:: Required action ::
Read through the listing, and wherever a line holds the word "emit", return it.

[Start of section]

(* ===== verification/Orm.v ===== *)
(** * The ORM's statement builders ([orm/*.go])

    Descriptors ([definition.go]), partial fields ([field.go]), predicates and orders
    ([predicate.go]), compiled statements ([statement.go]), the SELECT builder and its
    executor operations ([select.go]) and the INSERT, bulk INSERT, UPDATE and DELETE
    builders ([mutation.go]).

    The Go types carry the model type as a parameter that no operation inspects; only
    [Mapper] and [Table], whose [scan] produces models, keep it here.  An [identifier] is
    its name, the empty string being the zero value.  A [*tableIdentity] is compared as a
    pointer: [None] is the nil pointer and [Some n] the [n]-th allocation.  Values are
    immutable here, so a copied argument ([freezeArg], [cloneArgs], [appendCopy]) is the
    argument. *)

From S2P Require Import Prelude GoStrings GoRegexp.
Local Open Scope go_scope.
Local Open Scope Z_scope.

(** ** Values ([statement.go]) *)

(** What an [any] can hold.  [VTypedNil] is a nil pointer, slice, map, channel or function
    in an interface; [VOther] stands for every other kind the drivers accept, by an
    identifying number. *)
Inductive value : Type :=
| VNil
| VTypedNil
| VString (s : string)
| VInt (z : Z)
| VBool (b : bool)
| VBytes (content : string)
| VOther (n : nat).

[End of section]
[Start of section]

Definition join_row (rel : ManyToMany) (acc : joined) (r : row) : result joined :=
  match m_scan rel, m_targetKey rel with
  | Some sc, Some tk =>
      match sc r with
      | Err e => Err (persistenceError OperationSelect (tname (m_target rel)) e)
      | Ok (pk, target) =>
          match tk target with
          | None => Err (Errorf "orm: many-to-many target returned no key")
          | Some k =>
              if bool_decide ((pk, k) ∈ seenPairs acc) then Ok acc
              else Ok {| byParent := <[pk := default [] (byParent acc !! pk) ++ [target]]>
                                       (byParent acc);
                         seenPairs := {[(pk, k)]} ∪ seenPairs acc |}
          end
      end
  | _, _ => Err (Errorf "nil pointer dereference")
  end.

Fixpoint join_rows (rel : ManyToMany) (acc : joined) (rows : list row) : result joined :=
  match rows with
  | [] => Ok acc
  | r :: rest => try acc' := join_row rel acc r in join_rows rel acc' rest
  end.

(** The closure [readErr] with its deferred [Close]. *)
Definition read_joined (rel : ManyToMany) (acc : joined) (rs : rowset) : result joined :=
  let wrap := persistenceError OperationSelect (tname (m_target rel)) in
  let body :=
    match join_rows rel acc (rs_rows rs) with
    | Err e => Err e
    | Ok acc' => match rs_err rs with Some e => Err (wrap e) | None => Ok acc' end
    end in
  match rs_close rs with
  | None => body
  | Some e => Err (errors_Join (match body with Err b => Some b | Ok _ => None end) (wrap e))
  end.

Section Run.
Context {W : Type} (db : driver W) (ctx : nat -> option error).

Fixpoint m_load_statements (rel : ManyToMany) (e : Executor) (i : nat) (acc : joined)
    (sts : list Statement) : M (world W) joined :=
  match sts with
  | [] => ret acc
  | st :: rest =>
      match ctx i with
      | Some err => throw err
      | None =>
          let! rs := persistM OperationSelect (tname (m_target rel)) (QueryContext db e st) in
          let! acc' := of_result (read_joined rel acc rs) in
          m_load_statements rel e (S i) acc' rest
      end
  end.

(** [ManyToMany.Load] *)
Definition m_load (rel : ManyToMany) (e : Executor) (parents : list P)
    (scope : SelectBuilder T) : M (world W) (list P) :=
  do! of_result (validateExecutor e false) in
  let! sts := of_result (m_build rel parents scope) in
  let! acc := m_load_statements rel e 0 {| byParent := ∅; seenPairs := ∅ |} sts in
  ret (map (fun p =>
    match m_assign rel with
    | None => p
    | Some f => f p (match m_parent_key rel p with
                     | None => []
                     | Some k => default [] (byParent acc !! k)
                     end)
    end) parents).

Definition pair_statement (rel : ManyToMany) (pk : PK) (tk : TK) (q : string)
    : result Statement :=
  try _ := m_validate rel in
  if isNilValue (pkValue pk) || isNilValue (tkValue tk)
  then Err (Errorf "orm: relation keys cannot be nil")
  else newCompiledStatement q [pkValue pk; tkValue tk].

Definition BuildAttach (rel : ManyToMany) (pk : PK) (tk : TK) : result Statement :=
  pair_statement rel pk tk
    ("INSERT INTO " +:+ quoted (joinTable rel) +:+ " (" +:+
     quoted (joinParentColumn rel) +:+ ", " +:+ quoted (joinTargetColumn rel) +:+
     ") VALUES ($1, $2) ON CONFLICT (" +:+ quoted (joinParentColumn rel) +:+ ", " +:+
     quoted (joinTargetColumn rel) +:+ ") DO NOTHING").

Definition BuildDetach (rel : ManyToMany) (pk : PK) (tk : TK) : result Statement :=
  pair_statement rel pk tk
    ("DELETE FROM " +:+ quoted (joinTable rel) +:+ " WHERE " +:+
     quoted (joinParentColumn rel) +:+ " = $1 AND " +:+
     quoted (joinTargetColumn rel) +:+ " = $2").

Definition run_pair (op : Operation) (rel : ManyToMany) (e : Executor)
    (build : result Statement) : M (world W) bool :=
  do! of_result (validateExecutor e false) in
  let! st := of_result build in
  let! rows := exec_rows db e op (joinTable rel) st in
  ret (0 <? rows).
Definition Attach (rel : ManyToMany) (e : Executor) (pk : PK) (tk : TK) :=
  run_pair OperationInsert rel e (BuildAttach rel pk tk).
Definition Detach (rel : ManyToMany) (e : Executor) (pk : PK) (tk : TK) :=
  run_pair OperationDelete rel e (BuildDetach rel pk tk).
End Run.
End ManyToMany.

[End of section]
[Start of section]

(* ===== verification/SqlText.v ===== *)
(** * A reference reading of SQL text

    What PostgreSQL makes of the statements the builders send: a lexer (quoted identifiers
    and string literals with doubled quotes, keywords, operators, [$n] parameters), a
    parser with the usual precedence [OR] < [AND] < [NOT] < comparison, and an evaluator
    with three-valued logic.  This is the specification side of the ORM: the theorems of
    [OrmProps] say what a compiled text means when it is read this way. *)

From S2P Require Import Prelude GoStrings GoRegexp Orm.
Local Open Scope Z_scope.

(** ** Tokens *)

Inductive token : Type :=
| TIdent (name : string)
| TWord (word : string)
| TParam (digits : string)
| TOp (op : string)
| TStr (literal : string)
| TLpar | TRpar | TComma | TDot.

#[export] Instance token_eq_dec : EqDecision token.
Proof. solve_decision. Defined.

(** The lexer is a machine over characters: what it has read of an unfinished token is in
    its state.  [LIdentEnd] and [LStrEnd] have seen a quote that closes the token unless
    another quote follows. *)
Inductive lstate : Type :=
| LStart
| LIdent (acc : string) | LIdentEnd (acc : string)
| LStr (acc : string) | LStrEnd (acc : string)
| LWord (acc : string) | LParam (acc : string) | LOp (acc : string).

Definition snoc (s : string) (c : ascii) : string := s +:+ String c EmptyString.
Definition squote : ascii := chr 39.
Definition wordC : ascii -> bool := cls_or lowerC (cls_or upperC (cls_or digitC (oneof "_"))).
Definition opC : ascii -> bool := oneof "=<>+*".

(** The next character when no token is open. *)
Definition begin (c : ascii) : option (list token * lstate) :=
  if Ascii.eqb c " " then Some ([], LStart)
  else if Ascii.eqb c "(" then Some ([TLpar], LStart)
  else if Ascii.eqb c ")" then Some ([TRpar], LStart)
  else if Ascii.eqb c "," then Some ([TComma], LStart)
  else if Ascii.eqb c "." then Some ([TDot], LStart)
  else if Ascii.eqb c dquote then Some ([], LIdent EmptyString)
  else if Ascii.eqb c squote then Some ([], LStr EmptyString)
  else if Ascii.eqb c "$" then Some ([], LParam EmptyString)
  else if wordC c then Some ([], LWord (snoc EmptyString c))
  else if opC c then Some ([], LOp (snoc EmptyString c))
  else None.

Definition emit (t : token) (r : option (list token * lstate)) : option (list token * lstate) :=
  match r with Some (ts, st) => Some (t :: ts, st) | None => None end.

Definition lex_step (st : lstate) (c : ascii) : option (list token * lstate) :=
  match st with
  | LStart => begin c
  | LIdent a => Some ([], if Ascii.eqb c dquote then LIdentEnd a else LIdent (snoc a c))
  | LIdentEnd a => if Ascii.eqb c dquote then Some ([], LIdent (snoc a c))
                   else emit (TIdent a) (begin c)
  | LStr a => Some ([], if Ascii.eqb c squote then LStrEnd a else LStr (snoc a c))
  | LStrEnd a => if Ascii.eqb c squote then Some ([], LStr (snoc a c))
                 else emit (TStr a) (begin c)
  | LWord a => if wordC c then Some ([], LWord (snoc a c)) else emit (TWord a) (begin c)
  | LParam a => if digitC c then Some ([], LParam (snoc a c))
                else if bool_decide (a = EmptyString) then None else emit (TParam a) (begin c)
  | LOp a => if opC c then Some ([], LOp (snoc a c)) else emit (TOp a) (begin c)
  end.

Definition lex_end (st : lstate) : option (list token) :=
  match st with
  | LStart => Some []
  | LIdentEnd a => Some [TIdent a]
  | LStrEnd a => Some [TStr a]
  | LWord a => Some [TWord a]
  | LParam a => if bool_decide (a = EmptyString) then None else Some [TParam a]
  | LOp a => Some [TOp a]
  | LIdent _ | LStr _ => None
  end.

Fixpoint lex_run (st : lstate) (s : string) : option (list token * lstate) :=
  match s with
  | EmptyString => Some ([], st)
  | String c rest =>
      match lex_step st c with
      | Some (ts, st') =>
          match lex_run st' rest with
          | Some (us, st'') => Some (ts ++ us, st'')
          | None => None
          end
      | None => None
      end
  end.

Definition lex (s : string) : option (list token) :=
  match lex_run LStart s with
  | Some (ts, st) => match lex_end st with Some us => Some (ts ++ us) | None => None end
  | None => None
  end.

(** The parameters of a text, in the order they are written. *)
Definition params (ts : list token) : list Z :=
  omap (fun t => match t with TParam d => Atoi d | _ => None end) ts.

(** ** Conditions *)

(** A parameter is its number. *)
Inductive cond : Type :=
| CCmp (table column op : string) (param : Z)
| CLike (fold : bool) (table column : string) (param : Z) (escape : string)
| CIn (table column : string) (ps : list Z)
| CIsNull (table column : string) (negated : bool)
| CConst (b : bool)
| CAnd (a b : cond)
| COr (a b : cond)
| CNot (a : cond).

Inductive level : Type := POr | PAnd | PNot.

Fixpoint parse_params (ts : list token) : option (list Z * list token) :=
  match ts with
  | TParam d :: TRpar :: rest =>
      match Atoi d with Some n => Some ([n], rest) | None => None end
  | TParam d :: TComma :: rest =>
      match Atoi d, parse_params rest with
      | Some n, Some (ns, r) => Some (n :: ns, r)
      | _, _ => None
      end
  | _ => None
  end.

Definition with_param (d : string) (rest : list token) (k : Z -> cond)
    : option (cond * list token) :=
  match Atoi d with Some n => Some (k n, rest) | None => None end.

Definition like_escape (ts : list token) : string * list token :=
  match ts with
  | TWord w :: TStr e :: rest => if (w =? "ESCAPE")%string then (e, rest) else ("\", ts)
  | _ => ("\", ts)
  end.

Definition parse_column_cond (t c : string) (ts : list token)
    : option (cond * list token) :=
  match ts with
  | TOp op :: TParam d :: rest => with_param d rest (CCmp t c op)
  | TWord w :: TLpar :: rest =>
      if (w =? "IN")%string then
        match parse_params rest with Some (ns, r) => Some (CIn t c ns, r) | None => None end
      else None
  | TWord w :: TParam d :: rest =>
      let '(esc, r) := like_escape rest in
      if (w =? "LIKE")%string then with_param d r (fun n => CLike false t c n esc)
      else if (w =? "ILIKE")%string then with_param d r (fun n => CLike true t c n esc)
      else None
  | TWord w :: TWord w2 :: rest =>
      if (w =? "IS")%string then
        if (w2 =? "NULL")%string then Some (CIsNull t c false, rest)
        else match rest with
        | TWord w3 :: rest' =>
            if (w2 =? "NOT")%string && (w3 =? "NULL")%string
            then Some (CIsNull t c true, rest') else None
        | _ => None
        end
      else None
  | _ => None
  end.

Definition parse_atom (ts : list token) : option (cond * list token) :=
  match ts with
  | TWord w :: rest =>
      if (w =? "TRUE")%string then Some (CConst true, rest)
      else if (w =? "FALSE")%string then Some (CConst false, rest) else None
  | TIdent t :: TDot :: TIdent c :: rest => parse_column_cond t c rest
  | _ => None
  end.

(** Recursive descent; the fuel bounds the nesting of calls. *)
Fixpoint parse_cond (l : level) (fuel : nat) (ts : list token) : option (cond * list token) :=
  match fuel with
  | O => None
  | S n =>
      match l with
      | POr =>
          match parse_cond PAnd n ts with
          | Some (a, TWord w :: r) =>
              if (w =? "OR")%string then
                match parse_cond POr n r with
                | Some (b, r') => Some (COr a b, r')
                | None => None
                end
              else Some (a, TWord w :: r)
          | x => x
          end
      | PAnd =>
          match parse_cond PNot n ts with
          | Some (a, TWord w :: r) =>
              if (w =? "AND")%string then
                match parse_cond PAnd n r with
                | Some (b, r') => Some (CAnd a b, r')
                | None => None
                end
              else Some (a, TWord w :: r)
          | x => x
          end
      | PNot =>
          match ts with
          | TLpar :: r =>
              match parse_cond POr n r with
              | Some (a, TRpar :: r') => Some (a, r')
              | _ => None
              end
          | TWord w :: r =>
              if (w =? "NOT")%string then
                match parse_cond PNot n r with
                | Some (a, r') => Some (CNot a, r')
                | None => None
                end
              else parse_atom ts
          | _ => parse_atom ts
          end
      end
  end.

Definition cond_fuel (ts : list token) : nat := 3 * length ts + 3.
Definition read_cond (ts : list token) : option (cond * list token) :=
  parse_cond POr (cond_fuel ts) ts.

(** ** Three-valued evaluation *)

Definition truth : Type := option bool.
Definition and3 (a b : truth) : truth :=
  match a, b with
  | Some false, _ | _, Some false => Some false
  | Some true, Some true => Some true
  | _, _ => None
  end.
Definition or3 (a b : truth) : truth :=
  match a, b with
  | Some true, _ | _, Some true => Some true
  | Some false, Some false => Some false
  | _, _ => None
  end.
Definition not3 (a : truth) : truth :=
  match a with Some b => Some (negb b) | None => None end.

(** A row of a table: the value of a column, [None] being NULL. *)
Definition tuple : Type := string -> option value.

[End of section]

:: Final answer ::
Definition emit (t : token) (r : option (list token * lstate)) : option (list token * lstate) :=
                   else emit (TIdent a) (begin c)
                 else emit (TStr a) (begin c)
  | LWord a => if wordC c then Some ([], LWord (snoc a c)) else emit (TWord a) (begin c)
                else if bool_decide (a = EmptyString) then None else emit (TParam a) (begin c)
  | LOp a => if opC c then Some ([], LOp (snoc a c)) else emit (TOp a) (begin c)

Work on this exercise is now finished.